A: There are exceptions to the final rules “presumption of work relatedness” for injuries and illnesses. The final rule contains eight exceptions to the work environment presumption.

They are intended to exclude from the recordkeeping system those injuries and illnesses that occur or manifest in the work environment, but have been identified by OSHA, based on its years of experience with recordkeeping, as cases that do not provide information useful to the identification of occupational injuries and illnesses and would thus tend to skew national injury and illness statistics.

The eight exceptions are the only exceptions to the presumption permitted by the final rule. One of these states that injuries and illnesses will not be considered work-related if they result solely from voluntary participation in a wellness program.
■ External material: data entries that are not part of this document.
(** A pass assigns [f'] to [f] exactly when [f'] is [f] bound from the map. *)
Lemma bindField_Next_iff ParseFloat args f f' :
  bindField ParseFloat args f = Next f' <-> boundFrom ParseFloat args f f'.
Proof.
  unfold boundFrom. cbv zeta.
  destruct (signedKind (Kind f)) eqn:KS;
    [|destruct (unsignedKind (Kind f)) eqn:KU].
  - (* signed *)
    rewrite bindField_signed by assumption.
    assert (G : (match ParseInt (lookupArg args (Name f)) with
                 | inl n =>
                     if inRangeZ (minInt (Kind f)) (maxInt (Kind f)) n
                     then set "SetInt" f (IntValue n)
                     else fail (Overflow n (Kind f))
                 | inr err => fail (StrconvError "ParseInt" err)
                 end = Next f') <->
                (sameShape f f' /\ IsExported f = true /\
                 exists n, integerLiteral (lookupArg args (Name f)) = Some n /\
                           minInt (Kind f) <= n <= maxInt (Kind f) /\
                           Val f' = IntValue n)).
    { split.
      - destruct (ParseInt _) as [n|] eqn:E; [|discriminate].
        destruct (inRangeZ _ _ n) eqn:R; [|discriminate].
        intros H. apply set_Next_iff in H as (Hs & X & V).
        apply ParseInt_spec in E as [E _]. unfold inRangeZ in R.
        split; [assumption|]. split; [assumption|].
        exists n. split; [assumption|]. split; [lia|assumption].
      - intros (Hs & X & n & L & R & V).
        assert (E : ParseInt (lookupArg args (Name f)) = inl n).
        { apply ParseInt_spec. split; [assumption|].
          unfold minInt, maxInt, MinInt64, MaxInt64 in *.
          destruct (Kind f); try discriminate; simpl in R; lia. }
        rewrite E. unfold inRangeZ.
        rewrite (proj2 (Z.leb_le _ _)), (proj2 (Z.leb_le _ _)) by lia.
        apply set_Next_iff. auto. }
    rewrite G. destruct (Kind f); try discriminate; simpl; tauto.
  - (* unsigned *)
    rewrite bindField_unsigned by assumption.
    assert (G : ((if Contains (lookupArg args (Name f)) "-"
                  then fail (Underflow (lookupArg args (Name f)) (Kind f))
                  else
                    match ParseUint (lookupArg args (Name f)) with
                    | inl n =>
                        if inRangeZ 0 (maxUint (Kind f)) n
                        then set "SetUint" f (UintValue n)
                        else fail (Overflow n (Kind f))
                    | inr err => fail (StrconvError "ParseUint" err)
                    end) = Next f') <->
                (sameShape f f' /\ IsExported f = true /\
                 exists n, naturalLiteral (lookupArg args (Name f)) = Some n /\
                           0 <= n <= maxUint (Kind f) /\ Val f' = UintValue n)).
    { split.
      - destruct (Contains _ _); [discriminate|].
        destruct (ParseUint _) as [n|] eqn:E; [|discriminate].
        destruct (inRangeZ _ _ n) eqn:R; [|discriminate].
        intros H. apply set_Next_iff in H as (Hs & X & V).
        apply ParseUint_spec in E as [E _]. unfold inRangeZ in R.
        split; [assumption|]. split; [assumption|].
        exists n. split; [assumption|]. split; [lia|assumption].
      - intros (Hs & X & n & L & R & V).
        assert (M : Contains (lookupArg args (Name f)) "-" = false).
        { unfold naturalLiteral in L.
          destruct (lookupArg args (Name f)); [discriminate|].
          eapply decimalValue_no_minus. exact L. }
        assert (E : ParseUint (lookupArg args (Name f)) = inl n).
        { apply ParseUint_spec. split; [assumption|].
          unfold maxUint, MaxUint64 in *.
          destruct (Kind f); try discriminate; simpl in R; lia. }
        rewrite M, E. unfold inRangeZ.
        rewrite (proj2 (Z.leb_le _ _)), (proj2 (Z.leb_le _ _)) by lia.
        apply set_Next_iff. auto. }
    rewrite G. destruct (Kind f); try discriminate; simpl; tauto.
  - (* string, bool, float and the rest *)
    unfold bindField, SetString, SetBool, SetFloat, fail.
    destruct (Kind f) eqn:K; try discriminate; simpl;
      try (split; [discriminate | tauto]).
    + (* bool *)
      destruct (args !! Name f) as [value|].
      * rewrite set_Next_iff. tauto.
      * split.
        -- intros [= <-]. repeat split.
        -- intros (Hs & V). f_equal. rewrite (field_eta f f' (Val f) Hs V).
           destruct f; reflexivity.
    + (* float32 *)
      split.
      * destruct (ParseFloat _) as [x|] eqn:E; [|discriminate].
        destruct (negb (_ || _)) eqn:C; [|discriminate].
        simpl. rewrite set_Next_iff. intros (Hs & X & V). eauto 10.
      * intros (Hs & X & x & E & C & V). rewrite E, C. simpl.
        apply set_Next_iff. auto.
    + (* float64 *)
      split.
      * destruct (ParseFloat _) as [x|] eqn:E; [|discriminate].
        destruct (negb (_ || _)) eqn:C; [|discriminate].
        simpl. rewrite set_Next_iff. intros (Hs & X & V). eauto 10.
      * intros (Hs & X & x & E & C & V). rewrite E, C. simpl.
        apply set_Next_iff. auto.
    + (* string *)
      rewrite set_Next_iff. tauto.
Qed.

(** X19: what a nil error means, for a struct without fields of kind
    [int] or [uint] (whose width is the target's). A call of [Parse] on
    such a struct returns nil leaving the fields [fields'] exactly when the
    arguments tokenize to a map from which every field is bound, in order:
    a string holds the text under its name (the empty string when there is
    none), a bool holds whether its text is a spelling of [true] or is as
    it was when there is none, an integer holds the number its text
    denotes, within the range of its kind, a float holds what [ParseFloat]
    read and the check accepted, every field that was assigned is exported,
    and there is no field of another kind. *)
Theorem Parse_nil_iff_all_bound (ParseFloat : string -> float64 + NumError)
    (fields fields' : list Field) (config : option Config) (prog : string)
    (rest : list string) :
  Forall (fun f => targetSized (Kind f) = false) fields ->
  Parse ParseFloat (structPointer fields) config (prog :: rest)
  = (structPointer fields', Returned None)
  <->
  exists args : gmap string string,
    mapArgSlice rest = inl args /\
    Forall2 (boundFrom ParseFloat args) fields fields'.
Proof.
  intros _. unfold Parse, structPointer. split.
  - destruct (mapArgSlice rest) as [args|p]; [|discriminate].
    destruct (bindFields ParseFloat args fields) as [fields'' o] eqn:E.
    intros [= -> ->]. exists args. split; [reflexivity|].
    apply bindFields_done in E.
    eapply Forall2_impl; [exact E|]. intros f f'. apply bindField_Next_iff.
  - intros (args & -> & H).
    rewrite (bindFields_all ParseFloat args fields fields'); [reflexivity|].
    eapply Forall2_impl; [exact H|]. intros f f'. apply bindField_Next_iff.
Qed.

(** [Name string; Verbose bool; Level int8; Port uint16] bound from
    [--Name=a=b --Verbose=TRUE --Level=-12 --Port 8080]. *)
Lemma Parse_nil_iff_all_bound_witness :
  exists args : gmap string string,
    mapArgSlice (drop 1 serverArgs) = inl args /\
    Forall2 (boundFrom rejectFloats args)
      (serverFields "" false 0 0) (serverFields "a=b" true (-12) 8080).
Proof.
  apply (proj1 (Parse_nil_iff_all_bound rejectFloats (serverFields "" false 0 0)
                  (serverFields "a=b" true (-12) 8080) None "prog"
                  ["--Name=a=b"; "--Verbose=TRUE"; "--Level=-12"; "--Port"; "8080"]
                  ltac:(repeat constructor))).
  vm_compute; reflexivity.
Defined.

(** ** Plain tokens *)

(** X21: a token without a leading dash that no long flag takes as its
    value becomes a key. After arguments that tokenize to [m], such a token
    is entered with the empty value, the empty token too; a field of that
    name is bound as if the flag had been given without a value. *)
Theorem mapArgSlice_plain_token
    (pre : list string) (m : gmap string string) (tok : string) :
  mapArgSlice pre = inl m ->
  HasPrefix tok "-" = false ->
  mapArgSlice (pre ++ [tok]) = inl (<[tok := ""]> m).
Proof.
  intros H Ht.
  pose proof (mapArgSlice_continue pre [tok] m H) as Hc.
  assert (E : mapArgSliceFrom m [tok] = inl (<[tok := ""]> m)).
  { unfold mapArgSliceFrom. cbn [length]. rewrite mapArgLoop_S.
    cbn [lookup list_lookup].
    assert (HasPrefix tok "--" = false) as ->.
    { destruct (HasPrefix tok "--") eqn:L; [|reflexivity].
      apply HasPrefix_dash2_dash1 in L. congruence. }
    rewrite Ht. reflexivity. }
  rewrite E in Hc. exact Hc.
Qed.

Lemma mapArgSlice_plain_token_witness :
  mapArgSlice (["--Host"; "db"] ++ ["Verbose"])
  = inl (<["Verbose" := ""]> (<["Host" := "db"]> ∅)).
Proof.
  apply (mapArgSlice_plain_token ["--Host"; "db"] (<["Host" := "db"]> ∅) "Verbose").
  - vm_compute; reflexivity.
  - reflexivity.
Defined.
Q: Does OSHA have a time frame—written or unwritten—when it begins to question the validity of an employee’s claim that they were injured on the job? For example, the employee says, “I pulled a muscle last week and it's really beginning to bother me now.” But the employee had not previously given any indication of this injury. Therefore, the company has little or no basis to question or establish the injury. Can it at this point deny the injury was work related?

A: Timely reporting is not a criterion for deciding work relationship. If an event or exposure in the work environment either caused or contributed to the resulting condition or significantly aggravated a pre-existing injury or illness, it is considered work related regardless of being reported several weeks later.

In addition, the employer must establish a reasonable procedure for employees to report work related injuries and illnesses promptly and accurately.

A procedure is not reasonable if it would deter or discourage a reasonable employee from accurately reporting a workplace injury or illness.

Once the incident is reported it must be recorded on the log within seven calendar days.